MIRACLE

Minor league baseball: Fort Myers Miracle hires minister Ben Hemmen as new boss

DAVID DORSEY
USA TODAY NETWORK-FLORIDA

Three months after the Fort Myers Miracle’s “Bobblection” once again accurately predicted the outcome of the presidential election, the Minnesota Twins' Class-A minor league affiliate hired a new man to oversee the next one.

Ben Hemmen, 38, an ordained minister and a Kansas native, has been named the Miracle's executive vice president and chief operating officer.

Ben Hemmen, new executive vice president of the Fort Myers Miracle, takes in his new surroundings.

Steve Gliner, who held a similar role for the past 13 years, will be returning to Hudson Valley, New York, this time as the president of the Renegades, a Tampa Bay Rays affiliate in the New York-Penn League.

Andrew Seymour will continue in his Miracle front-office role as general manager and senior vice president.

Hemmen, born in Lawrence, Kansas, and raised by a Methodist minister in Hiawatha, Kansas, graduated from Kansas State University with a degree in business. He did not realize, at first, that his destiny would lie in promoting minor league baseball.

“I went from personal banking to real estate to being a substitute teacher for third grade in Kansas,” Hemmen said.

In 2008, Hemmen journeyed to Las Vegas for the baseball winter meetings, looking for a job.

“They had a business in baseball expo,” Hemmen said. “That’s where all of the minor league teams look for interns and look to fill job openings. There were 710 people there looking for jobs and 400-450 some jobs available.”

Hemmen became a 30-year-old intern making $900 a month in Omaha, Nebraska. There, he was involved in the move from historic Rosenblatt Stadium to the new Werner Stadium, and a rebranding from the Omaha Royals to the Omaha Storm Chasers. He also helped book musical acts, such as singer Selena Gomez, to perform after games.

“I credit that as a master's and Ph.D. of baseball operations,” Hemmen said of his Omaha experience. “The biggest thing in this business is to build a stadium or renovate a stadium and then help rebrand a team.”

Hemmen spent the past two years as the general manager of the High Desert Mavericks in the California League. He also has worked for the Bowling Green Hot Rods of the Midwest League.

“I’ve been blessed to be around great people,” Hemmen said. “Everything goes back to where you start, in Omaha.”

In Omaha, Hemmen became an ordained minister, which led to him marrying four couples at home plate as part of a promotion. He has some other ideas in mind for the 2017 season and beyond at Hammond Stadium and CenturyLink Sports Complex. He also will be overseeing spring training for the first time, with Gliner assisting him during the transition.

“The whole staff, they do a great job already,” Hemmen said. “For me, it’s all about family, fun, affordable entertainment.
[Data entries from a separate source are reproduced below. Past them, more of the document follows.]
(* ===== verification/Datasources.v ===== *)
(** * Datasources: [dbos/_datasource.py] with its PostgreSQL and SQLite classes

    A datasource is a database of the application's with a table of its own,
    [datasource_outputs]: in a workflow, a function that runs as a transaction of the
    datasource ([run_tx_step]) is a step ([run_step]) whose body looks for a recorded
    result, and otherwise runs the function and records its output in one transaction. The
    checkpoint of the step, in the system database, comes after. A program may have several
    datasources: each is a [datasource], where it lives in the world, what is to come of its
    transactions, its serializer and its test of serialization errors. *)
From Stdlib Require Import QArith Qminmax Ascii.
From S2P Require Import Prelude Errors Schema Retry Serialization Workflows Context Steps Queues Process Execution Durability Transactions Calls.
Open Scope nat_scope.

(** A row of [datasource_outputs]. *)
Record datasource_outputs_row := MkDsOutput {
  do_output : option string;
  do_error : option string;
  do_serialization : option string;
  do_created_at : Z;
}.

(** The database: the application's data, and the table by [(workflow_id, step_id)]. *)
Record ds_db (D : Type) := DsDB { ds_data : D; datasource_outputs : gmap (string * Z) datasource_outputs_row }.
Arguments DsDB {D}.
Arguments ds_data {D}.
Arguments datasource_outputs {D}.

#[export] Instance ds_db_eta D : RecordEta (ds_db D) := λ a, DsDB (ds_data a) (datasource_outputs a).

(** What may come of a transaction: it is rolled back with an error, or it commits and the
    connection is lost before the answer. *)
Inductive ds_fault := Rejected (e : pyexn) | Unheard.

(** [ds_schedule] is what comes of the next transactions: [None] when nothing goes wrong,
    as when the schedule has ended. *)
Record datasource (W D : Type) := {
  ds_get : W → ds_db D;
  ds_put : ds_db D → W → W;
  ds_schedule : W → list (option ds_fault);
  ds_reschedule : list (option ds_fault) → W → W;
  ds_is_serialization_error : pyexn → bool;
  ds_serializer : Serializer;
}.
Arguments ds_get {W D}.
Arguments ds_put {W D}.
Arguments ds_schedule {W D}.
Arguments ds_reschedule {W D}.
Arguments ds_is_serialization_error {W D}.
Arguments ds_serializer {W D}.

Class DatasourceLaws {W D : Type} `{Host W} (ds : datasource W D) : Prop := {
  ds_get_put a w : ds_get ds (ds_put ds a w) = a;
  ds_schedule_put a w : ds_schedule ds (ds_put ds a w) = ds_schedule ds w;
  ds_get_reschedule fs w : ds_get ds (ds_reschedule ds fs w) = ds_get ds w;
  ds_schedule_reschedule fs w : ds_schedule ds (ds_reschedule ds fs w) = fs;
  ds_get_sleep q w : ds_get ds (sleep q w) = ds_get ds w;
  ds_schedule_sleep q w : ds_schedule ds (sleep q w) = ds_schedule ds w;
}.

(** [isinstance(e, DBAPIError)] *)
Definition is_DBAPIError (e : pyexn) : bool :=
  match e with UniqueViolation | ForeignKeyViolation | DBAPIError _ _ _ => true | _ => false end.

(** [_is_postgres_serialization_error] *)
Definition is_postgres_serialization_error (error : pyexn) : bool :=
  match error with
  | DBAPIError _ (Some driver_error) _ =>
      match oe_sqlstate driver_error with Some c => bool_decide (c ∈ ["40001"; "40P01"]) | None => false end
  | _ => false
  end.

(** [str.lower], of ASCII letters. *)
Definition lower_ascii (c : ascii) : ascii :=
  let n := nat_of_ascii c in if (65 <=? n) && (n <=? 90) then ascii_of_nat (n + 32) else c.
Fixpoint lower (s : string) : string :=
  match s with EmptyString => EmptyString | String c s => String (lower_ascii c) (lower s) end.

(** [_is_sqlite_serialization_error]; the text of a constraint violation names the
    constraint, and does not say that anything is locked. *)
Definition is_sqlite_serialization_error (error : pyexn) : bool :=
  match error with
  | DBAPIError _ orig _ =>
      let msg := match orig with Some o => lower (oe_text o) | None => "none" end in
      str_contains "database is locked" msg || str_contains "database table is locked" msg
  | _ => false
  end.

Section datasource.
Context {W D : Type} `{Host W, Codecs} (ds : datasource W D).
Notation machine := (@machine W).

(** A transaction in the world: all or nothing. *)
Definition ds_txn {A} (m : Z → SM (ds_db D) pyexn A) : SM W pyexn A := λ w,
  let w1 := ds_reschedule ds (tail (ds_schedule ds w)) w in
  let '(w2, r) := match m (now_ms w1) (ds_get ds w1) with
                  | (a, Ok x) => (ds_put ds a w1, Ok x)
                  | (_, Err e) => (w1, Err e)
                  end in
  match head (ds_schedule ds w) with
  | Some (Some (Rejected e)) => (w1, Err e)
  | Some (Some Unheard) => (w2, match r with Ok _ => Err connection_lost | Err e => Err e end)
  | _ => (w2, r)
  end.

(** ** The recorded results *)

(** [_row_to_result] *)
Definition row_to_result (row : option datasource_outputs_row) : option RecordedResult :=
  match row with
  | None => None
  | Some r => Some {| rr_output := do_output r; rr_error := do_error r; rr_serialization := do_serialization r;
                      rr_child_workflow_id := None |}
  end.

(** [_replay_recorded] *)
Definition replay_recorded (recorded : RecordedResult) : res pyexn pyval :=
  match nonempty (rr_error recorded), rr_output recorded with
  | Some error, _ =>
      match deserialize_exception error (rr_serialization recorded) (ds_serializer ds) with Ok e => Err e | Err e => Err e end
  | None, Some output => deserialize_value (Some output) (rr_serialization recorded) (ds_serializer ds)
  | None, None => Err (DBOSException "Datasource recorded output and error are both None")
  end.

Definition check_execution (workflow_id : string) (step_id : Z) : SM W pyexn (option RecordedResult) :=
  ds_txn (λ _ a, (a, Ok (row_to_result (datasource_outputs a !! (workflow_id, step_id))))).
(* ===== verification/DecoratedSchedules.v ===== *)
(** * Decorated schedules: [dbos/_scheduler_decorator.py]

    A function decorated with [scheduled] has a thread in every process, whose loop waits for
    the next time of its cron expression and enqueues the function on the internal queue,
    under a workflow ID made of the time, unless a workflow of that ID is there: of all
    processes one enqueues it. An exception of an execution is logged, and the loop goes on.
    The loop is a [call] of its thread; what others do while it waits, and whether it is
    stopped meanwhile, are the argument [wait]. *)
From Stdlib Require Import QArith Qminmax Ascii.
From S2P Require Import Prelude Errors Schema Retry Serialization Workflows Context Steps Queues Process Execution Durability Recovery Schedules Scopes Calls Operations Debouncing.
Open Scope nat_scope.

(** [DBOSRegistry.get_internal_queue] *)
Definition get_internal_queue : Queue := {|
  q_name := INTERNAL_QUEUE_NAME; q_concurrency := None; q_worker_concurrency := None; q_limiter := None;
  q_priority_enabled := false; q_partition_queue := false; q_polling_interval_ms := 1000;
  q_database_backed := false; q_client_bound := false;
|}.

(** A text between quotation marks. *)
Definition quoted (s : string) : string := String (ascii_of_nat 34) (s +:+ String (ascii_of_nat 34) EmptyString).
#[global] Instance M_bind {V} : MBind (M V) :=
  fun A B (k : A -> M V B) (m : M V A) fr =>
    match m fr with
    | (Normal a, fr') => k a fr'
    | (Returned e, fr') => (Returned e, fr')
    | (Panicking msg, fr') => (Panicking msg, fr')
    end.

Section Statements.
Context {V : Type}.

Definition get : M V V := fun fr => (Normal (vars fr), fr).

Definition put (v : V) : M V unit := fun fr =>
  (Normal tt, Frame v (trace fr) (deferred fr) (spawned fr)).

Definition emit (e : event) : M V unit := fun fr =>
  (Normal tt, Frame (vars fr) (trace fr ++ [e]) (deferred fr) (spawned fr)).

Definition past : M V (list event) := fun fr => (Normal (trace fr), fr).

(** [defer]: the call is pushed; it runs when the function leaves. *)
Definition defer (d : V -> list event) : M V unit := fun fr =>
  (Normal tt, Frame (vars fr) (trace fr) (d :: deferred fr) (spawned fr)).

(** [go]: the goroutine is recorded; it runs on its own. *)
Definition go (t : task) : M V unit := fun fr =>
  (Normal tt, Frame (vars fr) (trace fr) (deferred fr) (spawned fr ++ [t])).

(** [return e] *)
Definition return_ {A} (e : option error) : M V A := fun fr => (Returned e, fr).

(** [panic(msg)] *)
Definition panic {A} (msg : string) : M V A := fun fr => (Panicking msg, fr).

(** [if err != nil { return err }] after a call giving a value and an error. *)
Definition or_return {A} (m : M V (error + A)) : M V A :=
  r ← m;
  match r with
  | inl err => return_ (Some err)
  | inr a => mret a
  end.

(** [if err = call; err != nil { return err }] *)
Definition or_return_err (m : M V (option error)) : M V unit :=
  r ← m;
  match r with
  | Some err => return_ (Some err)
  | None => mret tt
  end.

End Statements.

(** How a call of a function ends. *)
Inductive outcome : Type :=
| Result (e : option error)
| Panic (msg : string).

Record activation (V : Type) : Type := Activation {
  act_outcome : outcome;
  act_trace : list event;
  act_vars : V;
  act_spawned : list task
}.
Arguments Activation {V} _ _ _ _.
Arguments act_outcome {V} _.
Arguments act_trace {V} _.
Arguments act_vars {V} _.
Arguments act_spawned {V} _.

(** A call: the body runs from the initial variables, then the deferred
    calls run, the last deferred first, each on the variables as the body
    left them.  A body without a [return] statement gives no error. *)
Definition func {V} (init : V) (body : M V unit) : activation V :=
  let '(c, fr) := body (Frame init [] [] []) in
  Activation
    (match c with
     | Normal _ => Result None
     | Returned e => Result e
     | Panicking msg => Panic msg
     end)
    (trace fr ++ flat_map (fun d => d (vars fr)) (deferred fr))
    (vars fr)
    (spawned fr).

(** A goroutine from a function literal over the command object. *)
Definition goroutine (body : M RemoteCmd unit) : task := fun cmd =>
  let a := func cmd body in (act_trace a, act_vars a).

(** ** The calls into the libraries *)

Module log.
(** Logging writes to the diagnostics stream only: it leaves no event. *)
Definition Println {V} (msg : string) : M V unit := mret tt.
Definition Printf {V} (format : string) (args : list fmt.operand) : M V unit := mret tt.
End log.

Section Calls.
Context {V : Type} (conn : ClientConn).

(** [c.client.NewSession()] *)
Definition NewSession : M V (error + session) :=
  let r := NewSession_result conn in
  emit (EvNewSession r);; mret r.

(** [session.RequestPty(term, h, w, termmodes)] *)
Definition RequestPty (s : session) (req : ssh.pty_request) : M V (option error) :=
  let r := RequestPty_result conn in
  emit (EvRequestPty s req r);; mret r.

(** [session.Start(cmd)] *)
Definition Session_Start (s : session) (cmd : string) : M V (option error) :=
  let r := Start_result conn in
  emit (EvStart s cmd r);; mret r.

(** [session.StdinPipe()] *)
Definition StdinPipe (s : session) : M V (error + pipe) :=
  let r := StdinPipe_result conn in
  emit (EvStdinPipe s r);; mret r.

(** [session.Wait()] *)
Definition Wait (s : session) : M V (option error) :=
  let r := Wait_result conn in
  emit (EvWait s r);; mret r.

(** [session.Close()], whose error no caller here looks at. *)
Definition Session_Close (s : session) : list event := [EvSessionClose s].

(** [w.Write(data)] on the stdin pipe. *)
Definition Pipe_Write (p : pipe) (data : list byte) : M V (nat * option error) :=
  tr ← past;
  let r := Write_result conn (writes_before tr) data in
  emit (EvWrite p data r.1 r.2);; mret r.

(** [w.Close()] *)
Definition Pipe_Close (p : pipe) : M V unit := emit (EvPipeClose p).

(** [fmt.Fprintln(w, ops...)]: one write of the formatted line. *)
Definition Fprintln (p : pipe) (ops : list fmt.operand) : M V (nat * option error) :=
  Pipe_Write p (bytes_of (fmt.Sprintln ops)).

(** [fmt.Fprint(w, ops...)] *)
Definition Fprint (p : pipe) (ops : list fmt.operand) : M V (nat * option error) :=
  Pipe_Write p (bytes_of (fmt.Sprint ops)).

(** [io.Copy(buffer, input)] into a fresh [bytes.Buffer]: the bytes of
    the reader, or the error that ended it. *)
Definition Copy_to_buffer (input : Reader) : M V (error + list byte) :=
  mret (match reader_err input with
        | Some err => inl err
        | None => inr (reader_bytes input)
        end).

(** [io.Copy(w, buffer)] from a [bytes.Buffer]: [Buffer.WriteTo] hands
    the whole content to one [Write], and writes nothing for an empty
    buffer. *)
Definition Copy_from_buffer (p : pipe) (buf : list byte) : M V (nat * option error) :=
  match buf with
  | [] => mret (0%nat, None)
  | _ => Pipe_Write p buf
  end.

End Calls.

(** The one-byte string ["\x00"]. *)
Definition NUL : string := String "000"%char EmptyString.

(** The one-byte string ["\n"]. *)
Definition LF : string := String "010"%char EmptyString.

(** ** The communicator *)

(** A bare [return] of a function whose result parameter is [err]. *)
Definition return_named {A} : M (option error) A := err ← get; return_ err.

(** [cmd.ExitStatus = v] and [cmd.Exited = b] in the goroutine of [Start]. *)
Definition store_ExitStatus (v : Z) : M RemoteCmd unit :=
  cmd ← get; put (set_ExitStatus v cmd);; emit (EvStoreExitStatus v).

Definition store_Exited (b : bool) : M RemoteCmd unit :=
  cmd ← get; put (set_Exited b cmd);; emit (EvStoreExited b).

(** [func (c *comm) Start(cmd *packer.RemoteCmd) (err error)].  The
    variable of the activation is the result parameter [err]. *)
Definition Start (c : comm) (cmd : RemoteCmd) : activation (option error) :=
  func None (
    r ← NewSession (client c);
    put (match r with inl err => Some err | inr _ => None end);;
    match r with
    | inl _ => return_named
    | inr session =>
        (* Setup our session *)
        emit (EvSetStdin session (Stdin cmd));;
        emit (EvSetStdout session (Stdout cmd));;
        emit (EvSetStderr session (Stderr cmd));;
        (* Request a PTY *)
        let termModes : ssh.TerminalModes :=
          {[ ssh.ECHO := 0;
             ssh.TTY_OP_ISPEED := 14400;
             ssh.TTY_OP_OSPEED := 14400 ]} in
        err ← RequestPty (client c) session (ssh.PtyRequest "xterm" 80 40 termModes);
        put err;;
        match err with
        | Some _ => return_named
        | None =>
            log.Printf "starting remote command: %s" [fmt.Str (Command cmd)];;
            err ← Session_Start (client c) session (Command cmd +:+ LF);
            put err;;
            match err with
            | Some _ => return_named
            | None =>
                (* Start a goroutine to wait for the session to end and
                   set the exit boolean and status. *)
                go (goroutine (
                  defer (fun _ => Session_Close session);;
                  err ← Wait (client c) session;
                  store_ExitStatus 0;;
                  match err with
                  | Some e =>
                      match ExitStatus_of e with
                      | Some status => store_ExitStatus status
                      | None => mret tt
                      end
                  | None => mret tt
                  end;;
                  store_Exited true));;
                return_named
            end
        end
    end).

(** [func (c *comm) Upload(path string, input io.Reader) error].  The
    variable of the activation is [w], the stdin pipe, [None] for [nil]. *)
Definition Upload (c : comm) (path : string) (input : Reader) : activation (option pipe) :=
  func None (
    log.Println "Opening new SSH session";;
    session ← or_return (NewSession (client c));
    defer (fun _ => Session_Close session);;
    (* Get a pipe to stdin so that we can send data down *)
    w ← or_return (StdinPipe (client c) session);
    put (Some w);;
    (* Set stderr/stdout to a bytes buffer *)
    emit (EvSetStderr session (NewBuffer "stderr"));;
    emit (EvSetStdout session (NewBuffer "stdout"));;
    (* We only want to close once, so we nil w after we close it, and
       only close in the defer if it hasn't been closed already. *)
    defer (fun w => match w with
                    | Some p => [EvPipeClose p]
                    | None => []
                    end);;
    (* The target directory and file for talking the SCP protocol *)
    let target_dir := filepath.Dir path in
    let target_file := filepath.Base path in
    (* Start the sink mode on the other side *)
    log.Println "Starting remote scp process in sink mode";;
    or_return_err (Session_Start (client c) session ("scp -vt " +:+ target_dir));;
    (* Determine the length of the upload content by copying it into an
       in-memory buffer. *)
    log.Println "Copying input data into in-memory buffer so we can get the length";;
    input_memory ← or_return (Copy_to_buffer input);
    (* Start the protocol *)
    log.Println "Beginning file upload...";;
    Fprintln (client c) w
      [fmt.Str "C0644"; fmt.Int (Z.of_nat (length input_memory)); fmt.Str target_file];;
    Copy_from_buffer (client c) w input_memory;;
    Fprint (client c) w [fmt.Str NUL];;
    (* Close the stdin, which sends an EOF, and then set w to nil so that
       our defer func doesn't close it again. *)
    log.Println "Upload complete, closing stdin pipe";;
    Pipe_Close w;;
    put None;;
    (* Wait for the SCP connection to close. *)
    log.Println "Waiting for SSH session to complete";;
    err ← Wait (client c) session;
    match err with
    | Some e =>
        match ExitStatus_of e with
        | Some status => log.Printf "non-zero exit status: %d" [fmt.Int status]
        | None => mret tt
        end;;
        return_ (Some e)
    | None =>
        log.Printf "scp stdout (length %d): %#v" [];;
        log.Printf "scp stderr (length %d): %s" [];;
        return_ None
    end).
In Omaha, we’d do a game with fireworks and a concert of a top-10 contemporary Christian artist. I would love to bring in a big festival like that. It’s a great outlet for youth groups and men’s groups. That’s definitely going to be on the radar.”

Seymour said Gliner would be missed.

“He gets to go home, so to speak,” Seymour said of Gliner. “A place where he really got his feet wet and got himself established. It will be fun for him and his family to go back there. He’s still got great friends up there.”

Fans won’t miss any fun at the ballpark with the arrival of Hemmen, Seymour said.

“Ben comes from a good mindset of entertainment,” he said. “He’s a fan-first thinker. It will just mean a new angle of more fun at the ballpark. He’s an enterprising guy. He brings a good deal of experience with him.”